In the listing below, find the line containing "[attr_ptr - p2p_ie]. *)" and the line containing "if a + 3 <=? ielen then". Repeat exactly those two lines and every line between them, nothing more.

___ Dataset entries ___

(** The tail shared by [rtw_get_wps_attr_content] and
    [rtw_get_p2p_attr_content]: [hdr] is 4 or 3. *)
Definition attr_content (hdr : Z) (b : list Z) (r : option Z * Z) (buf_content : option (list Z))
    (len_content : option Z) : res (option Z * option (list Z) * option Z) :=
  match r with
  | (Some attr_ptr, attr_len) =>
      if attr_len =? 0 then Ret (None, buf_content, (fun _ => 0) <$> len_content)
      else
        let len_content :=
          match len_content, buf_content with
          | Some n, Some _ => if u32 (attr_len - hdr) <? n then Some (u32 (attr_len - hdr)) else Some n
          | Some _, None => Some (u32 (attr_len - hdr))
          | None, _ => None
          end in
        buf ← copy_opt b (attr_ptr + hdr) (default 1 len_content) buf_content;
        Ret (Some (attr_ptr + hdr), buf, len_content)
  | (None, _) => Ret (None, buf_content, (fun _ => 0) <$> len_content)
  end.

Definition rtw_get_wps_attr_content (b : list Z) (wps_ie wps_ielen target : Z)
    (buf_content : option (list Z)) (len_content : option Z) :=
  r ← rtw_get_wps_attr b wps_ie wps_ielen target None;
  attr_content 4 b r.1 buf_content len_content.

(** ** P2P and WFD attributes *)

Record attr_fmt := AttrFmtMk {
  fmt_oui : list Z;
  fmt_get16 : list Z -> Z -> res Z;
  fmt_enc16 : Z -> list Z }.

Definition p2p_fmt : attr_fmt := AttrFmtMk P2P_OUI get_le16 le16.
Definition wfd_fmt : attr_fmt := AttrFmtMk WFD_OUI get_be16 be16.

Section Fmt.
Context (f : attr_fmt).

(** The [while ((attr_ptr - p2p_ie + 3) <= p2p_ielen)]; [a] is
    [attr_ptr - p2p_ie]. *)
Fixpoint attr_loop (fuel : nat) (b : list Z) (ie ielen target a : Z)
    (buf : option (list Z)) : res (option Z * Z * option (list Z)) :=
  match fuel with
  | O => NoFuel
  | S fuel =>
      if a + 3 <=? ielen then
        attr_id ← rd b (ie + a);
        attr_data_len ← fmt_get16 f b (ie + a + 1);
        let attr_len := u16 (attr_data_len + 3) in
        if ielen <? a + attr_len then Ret (None, 0, buf)
        else if attr_id =? target then
          buf ← copy_opt b (ie + a) attr_len buf;
          Ret (Some (ie + a), attr_len, buf)
        else attr_loop fuel b ie ielen target (a + attr_len) buf
      else Ret (None, 0, buf)
  end.

(** The guards in front of the loop: is this an element of the format? *)
Definition attr_ie_ok (b : list Z) (ie ielen : Z) : res bool :=
  if ielen <=? 6 then Ret false else oui_hit (fmt_oui f) b ie.

Definition get_attr (b : list Z) (ie ielen target : Z) (buf : option (list Z))
  : res (option Z * Z * option (list Z)) :=
  m ← attr_ie_ok b ie ielen;
  if negb m then Ret (None, 0, buf)
  else attr_loop (S (Z.to_nat ielen)) b ie ielen target 6 buf.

___

### Reply
    [attr_ptr - p2p_ie]. *)
Fixpoint attr_loop (fuel : nat) (b : list Z) (ie ielen target a : Z)
    (buf : option (list Z)) : res (option Z * Z * option (list Z)) :=
  match fuel with
  | O => NoFuel
  | S fuel =>
      if a + 3 <=? ielen then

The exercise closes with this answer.